Cybersecurity firm Arctic Wolf stated on Wednesday that the marketing campaign started on January 15, with attackers creating accounts with VPN entry and stealing firewall configurations inside seconds, in what seem like automated assaults. It additionally added that the assaults are similar to incidents it documented in December, following the disclosure of the CVE-2025-59718 crucial vulnerability in Fortinet merchandise.
On Thursday, Fortinet lastly confirmed these experiences, stating that ongoing CVE-2025-59718 assaults match December’s malicious exercise and that it is now working to completely patch the flaw.
Affected Fortinet clients have additionally shared logs displaying that the attackers created admin customers after an SSO login from cloud-init@mail.io on IP handle 104.28.244.114, which match indicators of compromise detected by Arctic Wolf whereas analyzing ongoing FortiGate assaults and December in-the-wild exploitation, in addition to these shared by Fortinet on Thursday.
“Just lately, a small variety of clients reported surprising login exercise occurring on their gadgets, which appeared similar to the earlier concern. Nonetheless, within the final 24 hours, we’ve recognized quite a lot of circumstances the place the exploit was to a tool that had been absolutely upgraded to the newest launch on the time of the assault, which instructed a brand new assault path,” stated Fortinet Chief Data Safety Officer (CISO) Carl Windsor.
“Fortinet product safety has recognized the problem, and the corporate is engaged on a repair to remediate this prevalence. An advisory shall be issued because the repair scope and timeline is offered. You will need to be aware that whereas, presently, solely exploitation of FortiCloud SSO has been noticed, this concern is relevant to all SAML SSO implementations.”
Fortinet: Limit admin entry, disable FortiCloud SSO
Till Fortinet absolutely addresses the CVE-2025-59718 vulnerability, Windsor suggested clients to limit administrative entry to their edge community gadgets through the Web by making use of a local-in coverage that limits the IP addresses that may entry the gadgets’ administrative interfaces.
Admins must also disable the FortiCloud SSO function on their Fortinet gadgets by going into System -> Settings -> Swap and toggling off the “Permit administrative login utilizing FortiCloud SSO” choice.
Fortinet clients who detect any of the IOCs whereas checking their gadgets for post-exploitation proof are suggested to deal with “the system and configuration as compromised,” rotate credentials (together with any LDAP/AD accounts), and restore their configuration with a identified clear model.

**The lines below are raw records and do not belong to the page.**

Lemma carousel_index_stays_inside_witness :
  let clicks := [Previous; Thumbnail 1; Following; Following] in
  0 < 3 /\ 0 <= 0 < 3
  /\ (forall index, Thumbnail index ∈ clicks -> Z.of_nat index < 3)
  /\ 0 <= foldl (clicked 3) 0 clicks < 3
  /\ goToPrevious 3 (goToNext 3 0) = 0
  /\ goToNext 3 (goToPrevious 3 0) = 0
  /\ goToNext 3 (3 - 1) = 0
  /\ goToPrevious 3 0 = 3 - 1.
Proof.
  intros clicks.
  assert (0 < 3) as Hn by lia. assert (0 <= 0 < 3) as Hi by lia.
  assert (forall index, Thumbnail index ∈ clicks -> Z.of_nat index < 3) as Ht.
  { intros index Hin. unfold clicks in Hin.
    rewrite !elem_of_cons, elem_of_nil in Hin.
    destruct Hin as [H|[H|[H|[H|[]]]]]; try discriminate H.
    injection H as ->. lia. }
  split; [exact Hn|]. split; [exact Hi|]. split; [exact Ht|].
  exact (carousel_index_stays_inside 3 0 clicks Hn Hi Ht).
Defined.

(** X27.  Toggling an amenity of the form flips that amenity and no other:
    afterwards it is selected exactly when it was not, every other amenity
    is selected as before, no amenity becomes selected twice, and toggling
    an unselected amenity twice gives the former selection back. *)
Theorem amenity_toggle_flips_one_amenity
    (amenities : list string) (amenity : string) :
  (amenity ∈ handleAmenityToggle amenities amenity <-> amenity ∉ amenities)
  /\ (forall other, other <> amenity ->
        other ∈ handleAmenityToggle amenities amenity <-> other ∈ amenities)
  /\ (NoDup amenities -> NoDup (handleAmenityToggle amenities amenity))
  /\ (amenity ∉ amenities ->
      handleAmenityToggle (handleAmenityToggle amenities amenity) amenity
      = amenities).
Proof.
  assert (forall l x, x ∈ List.filter (fun a => negb (String.eqb a amenity)) l
                      <-> x ∈ l /\ x <> amenity) as Hfilter.
  { intros l x. by rewrite elem_of_List_filter, negb_true_iff, String.eqb_neq. }
  unfold handleAmenityToggle at 1 2 3.
  destruct (includes amenities amenity) eqn:E.
  - apply includes_elem_of in E. split; [|split; [|split]].
    + rewrite Hfilter. tauto.
    + intros other Hne. rewrite Hfilter. tauto.
    + intros Hnd. rewrite <- (list_fmap_id (List.filter _ _)).
      apply NoDup_fmap_List_filter. by rewrite list_fmap_id.
    + done.
  - assert (amenity ∉ amenities) as Hnot.
    { intros Hin%includes_elem_of. congruence. }
    split; [|split; [|split]].
    + rewrite elem_of_app, list_elem_of_singleton. tauto.
    + intros other Hne. rewrite elem_of_app, list_elem_of_singleton. tauto.
    + intros Hnd. apply NoDup_app. split; [done|].
      split; [|apply NoDup_singleton].
      intros x Hx ->%list_elem_of_singleton. done.
    + intros _. unfold handleAmenityToggle. rewrite E.
      assert (includes (amenities ++ [amenity]) amenity = true) as ->.
      { apply includes_elem_of, elem_of_app. right. by left. }
      clear E. induction amenities as [|a l IH]; simpl.
      * by rewrite String.eqb_refl.
      * apply not_elem_of_cons in Hnot as [Hne Hnot].
        destruct (String.eqb_spec a amenity); [congruence|]. simpl.
        f_equal. exact (IH Hnot).
Qed.

Section Filters.

Lemma List_filter_sublist {A} (p : A -> bool) (l : list A) :
  sublist (List.filter p l) l.
Proof.
  induction l as [|x l IH]; simpl; [constructor|].
  destruct (p x); by constructor.
Qed.

Lemma List_filter_idemp {A} (p : A -> bool) (l : list A) :
  List.filter p (List.filter p l) = List.filter p l.
Proof.
  induction l as [|x l IH]; simpl; [done|].
  destruct (p x) eqn:E; simpl; [|done]. by rewrite E, IH.
Qed.

Lemma List_filter_comm {A} (p q : A -> bool) (l : list A) :
  List.filter p (List.filter q l) = List.filter q (List.filter p l).
Proof.
  induction l as [|x l IH]; simpl; [done|].
  destruct (p x) eqn:Ep, (q x) eqn:Eq; simpl; rewrite ?Ep, ?Eq, ?IH; done.
Qed.

End Filters.

(** X28.  The filters of the home page show, in the order of the answer,
    exactly the listings whose price lies between the two bounds, both
    included, and whose bedrooms equal the chosen number when one is chosen;
    filtering twice changes nothing more.  After a reset a listing priced
    above 200000 is hidden although no filter was chosen. *)
Theorem home_page_filters_select_by_price_and_bedrooms
    (f : filters) (apartments : list priced) :
  (forall apt, apt ∈ applyFilters f apartments <->
     apt ∈ apartments
     /\ minPrice f <= nightly_price apt <= maxPrice f
     /\ (bedrooms_filter f = AllBedrooms
         \/ bedrooms_filter f = Bedrooms (bedroom_count apt)))
  /\ sublist (applyFilters f apartments) apartments
  /\ applyFilters f (applyFilters f apartments) = applyFilters f apartments
  /\ (forall apt, 200000 < nightly_price apt ->
        apt ∉ applyFilters resetFilters apartments).
Proof.
  assert (forall g apt, apt ∈ applyFilters g apartments <->
            apt ∈ apartments
            /\ minPrice g <= nightly_price apt <= maxPrice g
            /\ (bedrooms_filter g = AllBedrooms
                \/ bedrooms_filter g = Bedrooms (bedroom_count apt))) as Hin.
  { intros g apt. unfold applyFilters. cbv zeta.
    destruct (bedrooms_filter g) as [|n].
    - rewrite elem_of_List_filter, andb_true_iff, !Z.leb_le. tauto.
    - rewrite !elem_of_List_filter, andb_true_iff, !Z.leb_le, Z.eqb_eq.
      split.
      + intros ((Ha & H1 & H2) & <-). auto.
      + intros (Ha & H12 & [[=]|[= ->]]). tauto. }
  split; [apply Hin|]. split; [|split].
  - unfold applyFilters. cbv zeta. destruct (bedrooms_filter f).
    + apply List_filter_sublist.
    + etrans; apply List_filter_sublist.
  - unfold applyFilters. cbv zeta. destruct (bedrooms_filter f) as [|n].
    + apply List_filter_idemp.
    + rewrite (List_filter_comm _ (fun apt => bedroom_count apt =? n)).
      by rewrite !List_filter_idemp.
  - intros apt Hprice (_ & Hrange & _)%Hin. simpl in Hrange. lia.
Qed.

(** ** The sample data *)

Section Sample.

Implicit Types (s : store).

Lemma insert_sample_image_tables s id url primary order :
  let s' := insert_sample_image s id url primary order in
  apartments s' = apartments s
  /\ apartments_seq s' = apartments_seq s
  /\ apartment_videos s' = apartment_videos s
  /\ admin_users s' = admin_users s
  /\ exists i, apartment_images s' = (apartment_images s ++ [i])%list
       /\ (i_id i ∉ i_id <$> apartment_images s)
       /\ i_apartment_id i = id /\ image_url i = url
       /\ is_primary i = primary /\ display_order i = order.
Proof.
  cbv zeta. unfold insert_sample_image. cbn. repeat split; try done.
  eexists. split; [reflexivity|]. split; [apply next_rowid_fresh|done].
Qed.

End Sample.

Web safety watchdog Shadowserver now tracks practically 11,000 Fortinet gadgets uncovered on-line which have FortiCloud SSO enabled. CISA additionally added CVE-2025-59718 to its record of actively exploited vulnerabilities on December 16 and ordered federal businesses to patch inside per week.
BleepingComputer reached out to Fortinet a number of occasions this week with questions on these ongoing assaults, however the firm has but to reply.
It is finances season! Over 300 CISOs and safety leaders have shared how they’re planning, spending, and prioritizing for the yr forward. This report compiles their insights, permitting readers to benchmark methods, determine rising tendencies, and examine their priorities as they head into 2026.
Find out how high leaders are turning funding into measurable impression.